VERA: Andy is a Jazz pianist so he improvises everything. I, on the other hand, I'm very studious. I'm more like George Hartman naturally, I think, and I think Andy is more like Edith and our college testimonies would attest that we're opposite. Arturo Sandavol wrote this version of Chop Sticks and became this complicated duet. I wish you guys could see the words for the scene because it's all written to every detail and gesture. It might seem improvisational, but I can't take credit for it because it was all written.

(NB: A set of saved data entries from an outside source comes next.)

(** C5.  When the handler registered for the topic of a consumed message
    raises, [eachMessage] still returns, so the loop goes on with the rest
    of the batch and runs to its end, and at most one record is published;
    with the producer connected and the broker healthy, exactly one record
    is published, to the dead-letter topic, and its envelope carries the
    original message (topic, partition, offset, key, value, headers) and
    the message and name of the error raised. *)
Theorem failed_message_is_dead_lettered payload rest h e w :
  messageHandlers w !! topic payload = Some h → h payload = Throws e →
  ∃ w',
    eachMessage topics runtime payload w = (Returns tt, w') ∧
    processMessages topics runtime (payload :: rest) w =
      processMessages topics runtime rest w' ∧
    (∃ w'', processMessages topics runtime rest w' = (Returns tt, w'')) ∧
    (length (accepted w') ≤ S (length (accepted w)))%nat ∧
    (producerConnected w = true → faults w = [] →
     ∃ m env,
       accepted w' =
         {| r_topic := deadLetter topics; messages := [m] |} :: accepted w ∧
       m_value m = DeadLetter env ∧
       originalMessage env =
         {| o_topic := topic payload;
            o_partition := partition payload;
            o_offset := offset (message payload);
            o_key := key (message payload);
            o_value := value (message payload);
            o_headers := headers (message payload) |} ∧
       e_message (error env) = Err.message e ∧
       e_name (error env) = Err.name e).
Proof.
  intros Hh He.
  destruct (eachMessage_total payload w) as (w' & E & _ & Hlen).
  exists w'. split; [done|]. split.
  { simpl. by erewrite bind_returns by exact E. }
  split.
  { destruct (processMessages_total rest w') as (w'' & Hp & _). eauto. }
  split; [done|].
  intros Hc Hf. revert E. unfold eachMessage. rewrite Hh.
  unfold tryCatch, bind at 1. unfold logger at 1. unfold bind at 1.
  rewrite He. simpl. unfold bind at 1. unfold logger at 1.
  unfold handleFailedMessage.
  match goal with
  | |- context [tryCatch (bind (sendToDeadLetter _ _ ?o ?e0) _) _ ?w1] =>
      destruct (sendToDeadLetter_connected o e0 w1)
        as (w2 & r & Hs & Hacc); [done | done |]
  end.
  erewrite tryCatch_returns; [|by erewrite bind_returns].
  intros [= <-]. eexists _, _. split; [exact Hacc|]. done.
Qed.
(** The dict [json.loads] builds for a candle, keys in the order of the
    API's answer. *)
Definition raw_record (c : RawCandle) : pydict :=
  [("date", PyInt (date c)); ("high", PyFloat (high c));
   ("low", PyFloat (low c)); ("open", PyFloat (open c));
   ("close", PyFloat (close c)); ("volume", PyFloat (volume c));
   ("quoteVolume", PyFloat (quoteVolume c));
   ("weightedAverage", PyFloat (weightedAverage c))]%string.

Definition raw_candles (raws : list RawCandle) : pyvalue :=
  PyList (List.map (fun c => PyDict (raw_record c)) raws).

(** The row of the result that comes from the candle at position [i]. *)
Definition candle_row (ic : nat * RawCandle) : row :=
  let c := snd ic in
  mk_row (fst ic)
    [Timestamp (utc_datetime (date c)); Obj (PyFloat (open c));
     Obj (PyFloat (high c)); Obj (PyFloat (low c)); Obj (PyFloat (close c));
     Obj (PyFloat (quoteVolume c)); Obj (PyFloat (volume c));
     Obj (PyFloat (weightedAverage c))].

Definition indexed {A} (l : list A) : list (nat * A) :=
  combine (seq 0 (length l)) l.

(** The order [sort_values] puts the candles in. *)
Definition candle_leb (a b : nat * RawCandle) : bool :=
  datetime_leb (utc_datetime (date (snd a))) (utc_datetime (date (snd b))).

(** Candle [a] is not later than candle [b]. *)
Definition not_later (a b : nat * RawCandle) : Prop := candle_leb a b = true.

(** The columns and a row of the table [pd.DataFrame] makes of candles. *)
Definition api_columns : list string :=
  ["date"; "high"; "low"; "open"; "close"; "volume"; "quoteVolume";
   "weightedAverage"]%string.

Definition raw_row (ic : nat * RawCandle) : row :=
  let c := snd ic in
  mk_row (fst ic)
    [Obj (PyInt (date c)); Obj (PyFloat (high c)); Obj (PyFloat (low c));
     Obj (PyFloat (open c)); Obj (PyFloat (close c)); Obj (PyFloat (volume c));
     Obj (PyFloat (quoteVolume c)); Obj (PyFloat (weightedAverage c))].

(** [needle in haystack] for strings. *)
Fixpoint is_prefix (a b : string) : bool :=
  match a, b with
  | EmptyString, _ => true
  | String x a', String y b' => Ascii.eqb x y && is_prefix a' b'
  | String _ _, EmptyString => false
  end.

Fixpoint occurs_in (needle haystack : string) : bool :=
  is_prefix needle haystack
  || match haystack with
     | EmptyString => false
     | String _ h' => occurs_in needle h'
     end.

(** The two ways [parse_api_data_text] raises.  The source raises
    Python's [Exception] both times; the message tells them apart. *)
Definition InvalidCurrencyPairError (pair : string) (e : exn) : Prop :=
  e = Exception (invalid_pair_message pair).
(** [v[k]] for a string key [k] on an arbitrary value: only a dictionary
    accepts a string subscript. *)
Definition py_getitem (v : pyval) (k : string) : outcome pyval :=
  match v with
  | PDict d => dict_getitem d k
  | _ => Raise TypeError
  end.

(** [v.get(k, default)] on an arbitrary value: only a dictionary has the
    method. *)
Definition py_get (v : pyval) (k : string) (default : pyval) : outcome pyval :=
  match v with
  | PDict d => Ret (dict_get d k default)
  | _ => Raise AttributeError
  end.

Fixpoint chars (s : string) : list pyval :=
  match s with
  | EmptyString => []
  | String c s' => PStr (String c EmptyString) :: chars s'
  end.

(** The items a [for] loop visits: the elements of a list, the keys of a
    dictionary, the characters of a string; other values are not iterable. *)
Definition py_iter (v : pyval) : outcome (list pyval) :=
  match v with
  | PList l => Ret l
  | PDict d => Ret (map (fun kv => PStr (fst kv)) d)
  | PStr s => Ret (chars s)
  | _ => Raise TypeError
  end.

(** Truth value of what [acquire_token_silent] returns: [None] and the empty
    dictionary are false. *)
Definition truthy (r : option pydict) : bool :=
  match r with
  | Some (_ :: _) => true
  | _ => false
  end.

(** [r[k]] on what [acquire_token_silent] returns: [None] has no
    subscript. *)
Definition opt_getitem (r : option pydict) (k : string) : outcome pyval :=
  match r with
  | Some d => dict_getitem d k
  | None => Raise TypeError
  end.

Definition str_of_int (z : Z) : string := NilZero.string_of_int (Z.to_int z).

(** [s * n] *)
Fixpoint str_repeat (s : string) (n : nat) : string :=
  match n with
  | O => ""
  | S n' => s ++ str_repeat s n'
  end.

(** ** The outside world *)

(** The application handle built by [msal.ConfidentialClientApplication]. *)
Record msal_app : Type := {
  app_client_id : string;
  app_authority : string;
  app_client_credentials : string }.

Definition http_headers : Type := list (string * string).

(** What the code reads of a [requests] response.  [resp_json] is what
    [response.json()] gives: the decoded body, or the decoding error. *)
Record response : Type := {
  status_code : Z;
  text : string;
  resp_json : outcome pyval }.

(** Library calls, as they appear in the log. *)
Inductive event : Type :=
| MsalNewApp (app : msal_app)
| MsalGetAccounts
| MsalSilent (scopes : list string) (account : pydict)
| MsalInteractive (scopes : list string) (redirect_uri : string)
| HttpPost (url : string) (headers : http_headers) (json : pyval)
| HttpGet (url : string) (headers : http_headers)
| Ic (line : string).

(** The libraries' answers.  Each operation of the client consults each of
    them at most once, so a response function loses nothing against a
    stateful one.  Any of them may raise. *)
Record env : Type := {
  env_get_accounts : msal_app -> outcome (list pydict);
  env_acquire_token_silent :
    msal_app -> list string -> pydict -> outcome (option pydict);
  env_acquire_token_interactive :
    msal_app -> list string -> string -> outcome pydict;
  env_post : string -> http_headers -> pyval -> outcome response;
  env_get : string -> http_headers -> outcome response }.

(** ** Computations: a result or an exception, and the log of library calls *)

Definition M (A : Type) : Type := outcome A * list event.

Definition ret {A} (a : A) : M A := (Ret a, []).

Definition raise {A} (e : exn) : M A := (Raise e, []).

Definition bind {A B} (m : M A) (k : A -> M B) : M B :=
  match m with
  | (Ret a, log) => let (r, log') := k a in (r, (log ++ log')%list)
  | (Raise e, log) => (Raise e, log)
  end.

Definition emit (e : event) : M unit := (Ret tt, [e]).

Definition lift {A} (o : outcome A) : M A := (o, []).

(** A library call: logged, then answered by the environment. *)
Definition call {A} (e : event) (answer : outcome A) : M A := (answer, [e]).

Declare Scope py_scope.
Delimit Scope py_scope with py.
Notation "x <- m ;; k" := (bind m (fun x => k))
  (at level 61, m at next level, right associativity) : py_scope.
Notation "m ;; k" := (bind m (fun _ => k))
  (at level 61, right associativity) : py_scope.
Local Open Scope py_scope.

(** [for x in items: body x] *)
Fixpoint for_each {A} (items : list A) (body : A -> M unit) : M unit :=
  match items with
  | [] => ret tt
  | x :: rest => body x ;; for_each rest body
  end.

Definition result_of {A} (m : M A) : outcome A := fst m.
Definition log_of {A} (m : M A) : list event := snd m.

(** ** Queries on logs *)

Definition is_interactive (e : event) : bool :=
  match e with MsalInteractive _ _ => true | _ => false end.

Definition is_silent (e : event) : bool :=
  match e with MsalSilent _ _ => true | _ => false end.

Definition is_http (e : event) : bool :=
  match e with HttpPost _ _ _ | HttpGet _ _ => true | _ => false end.

(** The lines printed through [ic], in order. *)
Fixpoint ic_lines (log : list event) : list string :=
  match log with
  | [] => []
  | Ic s :: log' => s :: ic_lines log'
  | _ :: log' => ic_lines log'
  end.

(** The HTTP requests issued, in order. *)
Definition http_requests (log : list event) : list event := filter is_http log.

Definition interactive_invoked (log : list event) : bool :=
  existsb is_interactive log.

Definition silent_invoked (log : list event) : bool :=
  existsb is_silent log.

(** ** The program *)

Section Client.

(** Python's [repr] of a list or of a dictionary, which is what formatting
    one inside an f-string prints.  It belongs to the interpreter, not to
    the repository; the properties below hold whatever it is. *)
Variable py_repr : pyval -> string.

Variable E : env.

(** [f"{v}"] *)
Definition py_str (v : pyval) : string :=
  match v with
  | PNone => "None"
  | PBool true => "True"
  | PBool false => "False"
  | PInt z => str_of_int z
  | PStr s => s
  | PList _ | PDict _ => py_repr v
  end.

(** *** auth.py *)

Definition CLIENT_ID : string := "4dcd6afc-b59f-4215-95f7-4b6c2c2d83e1".
Definition TENANT_ID : string := "2080ad1c-4ca1-4961-98ba-51996277c9ba".
Definition CLIENT_SECRET : string := "fbc165d4-1a2f-44c2-9522-62fb7ff5c7cc".
Definition AUTHORITY : string :=
  "https://login.microsoftonline.com/" ++ TENANT_ID.
Definition REDIRECT_URI : string := "http://localhost:5000/callback".
Definition SCOPE : list string := ["Mail.ReadWrite"; "Mail.Send"].

(** The handle both functions of [auth.py] build. *)
Definition configured_app : msal_app :=
  {| app_client_id := CLIENT_ID;
     app_authority := AUTHORITY;
     app_client_credentials := CLIENT_SECRET |}.

Definition ConfidentialClientApplication
    (client_id authority client_credentials : string) : M msal_app :=
  let app := {| app_client_id := client_id;
                app_authority := authority;
                app_client_credentials := client_credentials |} in
  emit (MsalNewApp app) ;; ret app.

Definition get_access_token : M pyval :=
  app <- ConfidentialClientApplication CLIENT_ID AUTHORITY CLIENT_SECRET ;;
  result <- call (MsalInteractive SCOPE REDIRECT_URI)
                 (env_acquire_token_interactive E app SCOPE REDIRECT_URI) ;;
  if dict_contains "access_token" result
  then lift (dict_getitem result "access_token")
  else raise (PyException [PStr "could not authenticate: ";
                           dict_get result "error_description" PNone]).

Definition get_cached_access_token : M pyval :=
  app <- ConfidentialClientApplication CLIENT_ID AUTHORITY CLIENT_SECRET ;;
  accounts <- call MsalGetAccounts (env_get_accounts E app) ;;
  match accounts with
  | account0 :: _ =>
      result <- call (MsalSilent SCOPE account0)
                     (env_acquire_token_silent E app SCOPE account0) ;;
      if truthy result
      then lift (opt_getitem result "access_token")
      else get_access_token
  | [] => get_access_token
  end.

(** *** email_client.py *)

Definition GRAPH_API_ENDPOINT : string := "https://graph.microsoft.com/v1.0".

Definition send_email (recipient subject body : pyval) : M unit :=
  access_token <- get_access_token ;;
  let url := GRAPH_API_ENDPOINT ++ "/me/sendMail" in
  let headers :=
    [("Authorization", "Bearer " ++ py_str access_token);
     ("Content-Type", "application/json")] in
  let payload :=
    PDict
      [("message",
        PDict
          [("subject", subject);
           ("body", PDict [("contentType", PStr "Text"); ("content", body)]);
           ("toRecipients",
            PList [PDict [("emailAddress", PDict [("address", recipient)])]])]);
       ("saveToSentItems", PStr "true")] in
  response <- call (HttpPost url headers payload) (env_post E url headers payload) ;;
  if (status_code response =? 202)%Z
  then emit (Ic "email sent successfully")
  else emit (Ic ("error sending email: " ++ str_of_int (status_code response)
                 ++ ", " ++ text response)).

(** The body of the loop over the messages. *)
Definition show_email (email : pyval) : M unit :=
  from <- lift (py_getitem email "from") ;;
  emailAddress <- lift (py_getitem from "emailAddress") ;;
  address <- lift (py_getitem emailAddress "address") ;;
  emit (Ic ("From: " ++ py_str address)) ;;
  subject <- lift (py_getitem email "subject") ;;
  emit (Ic ("Subject: " ++ py_str subject)) ;;
  bodyPreview <- lift (py_getitem email "bodyPreview") ;;
  emit (Ic ("Body: " ++ py_str bodyPreview)) ;;
  emit (Ic (str_repeat "-" 40)).

Definition get_inbox_emails : M unit :=
  access_token <- get_access_token ;;
  let url := GRAPH_API_ENDPOINT ++ "/me/messages" in
  let headers := [("Authorization", "Bearer " ++ py_str access_token)] in
  response <- call (HttpGet url headers) (env_get E url headers) ;;
  if (status_code response =? 200)%Z
  then
    json <- lift (resp_json response) ;;
    emails <- lift (py_get json "value" (PList [])) ;;
    items <- lift (py_iter emails) ;;
    for_each items show_email
  else emit (Ic ("Error fetching emails: " ++ str_of_int (status_code response)
                 ++ ", " ++ text response)).

(** ** Vocabulary of the specification *)

(** The JSON payload that the "send mail" resource expects. *)
Definition expected_payload (recipient subject body : pyval) : pyval :=
  PDict
    [("message",
      PDict
        [("subject", subject);
         ("body", PDict [("contentType", PStr "Text"); ("content", body)]);
         ("toRecipients",
          PList [PDict [("emailAddress", PDict [("address", recipient)])]])]);
     ("saveToSentItems", PStr "true")].

(** A message projection: sender address, subject, body preview. *)
Definition projection : Type := (pyval * pyval * pyval)%type.

(** The projection of a well-formed message object: [from.emailAddress.address],
    [subject] and [bodyPreview] are all there.  [None] for anything else. *)
Definition message_fields (m : pyval) : option projection :=
  match m with
  | PDict d =>
      match dict_lookup "from" d with
      | Some (PDict f) =>
          match dict_lookup "emailAddress" f with
          | Some (PDict ea) =>
              match dict_lookup "address" ea,
                    dict_lookup "subject" d,
                    dict_lookup "bodyPreview" d with
              | Some a, Some s, Some p => Some (a, s, p)
              | _, _, _ => None
              end
          | _ => None
          end
      | _ => None
      end
  | _ => None
  end.

(** The lines one projection is displayed as. *)
Definition projection_lines (p : projection) : list string :=
  let '(address, subject, preview) := p in
  ["From: " ++ py_str address;
   "Subject: " ++ py_str subject;
   "Body: " ++ py_str preview;
   "----------------------------------------"].

(** Whether a displayed line belongs to a projection. *)
Definition is_projection_line (s : string) : bool :=
  prefix "From: " s || prefix "Subject: " s || prefix "Body: " s
  || (s =? "----------------------------------------").

End Client.

(** ** Sample environments, for closed instances of the theorems *)

(** A stand-in for the interpreter's [repr] of containers. *)
Definition sample_repr (v : pyval) : string := "<container>".

Definition sample_account : pydict := [("username", PStr "user@example.org")].

Definition sample_response (status : Z) (body : string) (json : outcome pyval)
    : response :=
  {| status_code := status; text := body; resp_json := json |}.

Definition two_messages : list pyval :=
  [PDict [("subject", PStr "first");
          ("bodyPreview", PStr "hello");
          ("from", PDict [("emailAddress",
                           PDict [("name", PStr "Ann");
                                  ("address", PStr "ann@example.org")])])];
   PDict [("from", PDict [("emailAddress",
                           PDict [("address", PStr "bob@example.org")])]);
          ("subject", PStr "second");
          ("bodyPreview", PStr "bye");
          ("isRead", PBool false)]].

(** An identity provider with one cached account whose silent
    reauthentication yields a token, and a mail API that accepts everything. *)
Definition env_cached : env :=
  {| env_get_accounts := fun _ => Ret [sample_account];
     env_acquire_token_silent :=
       fun _ _ _ => Ret (Some [("access_token", PStr "cached-token")]);
     env_acquire_token_interactive :=
       fun _ _ _ => Ret [("access_token", PStr "fresh-token")];
     env_post := fun _ _ _ => Ret (sample_response 202 "" (Raise (LibraryError "JSONDecodeError")));
     env_get :=
       fun _ _ => Ret (sample_response 200 "{...}"
                         (Ret (PDict [("value", PList two_messages)]))) |}.

(** No cached account; the interactive flow is refused; the mail API rejects
    every request. *)
Definition env_denied : env :=
  {| env_get_accounts := fun _ => Ret [];
     env_acquire_token_silent := fun _ _ _ => Ret None;
     env_acquire_token_interactive :=
       fun _ _ _ => Ret [("error", PStr "access_denied");
                         ("error_description", PStr "consent was denied")];
     env_post := fun _ _ _ => Ret (sample_response 400 "Bad Request" (Raise (LibraryError "JSONDecodeError")));
     env_get := fun _ _ => Ret (sample_response 401 "Unauthorized" (Raise (LibraryError "JSONDecodeError"))) |}.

Q: If you were able to go back to college what would you do or not do?VERA: I don't know. I was such a square in college. I actually never went on a campus tour of my school. I didn't do it when I went to Syracuse but I did go to Elizabeth Town college with my mom when I thought I was going to be a music therapist. Then I thought I was going to be an optometrist. At Syracuse it was a last minute switch to study acting in senior year. I just decided to take the fork in the road. I was playing varsity soccer and I was benched and had my heart broken in the same week so one of my best friends encouraged me to audition for the school play and I got the lead role and from there I was just encouraged to do it. If my professors in New Jersey hadn't told me that I should reinvestigate what I want to do, I don't know what I've would have done.Q: What's one of the biggest challenges juggling wife, mother and career?VERA: It's just flat out challenging. I like to think of myself as a 100 percent mother and wife and it's the most demanding and challenging and the most gratifying role that I can ever play. Right now I consider myself to be a full-time mom, and career, after having had kids, is like second and it comes second. Sometimes I feel...because of my commitment to maternity and wifery....I'm not as prepared as I could be. I feel like I just wing it these day and I wing it to the best of my ability and it certainly deepens my work. It's just not the same as a priority.  

 

AT MIDDLETON opens January 31, 2014.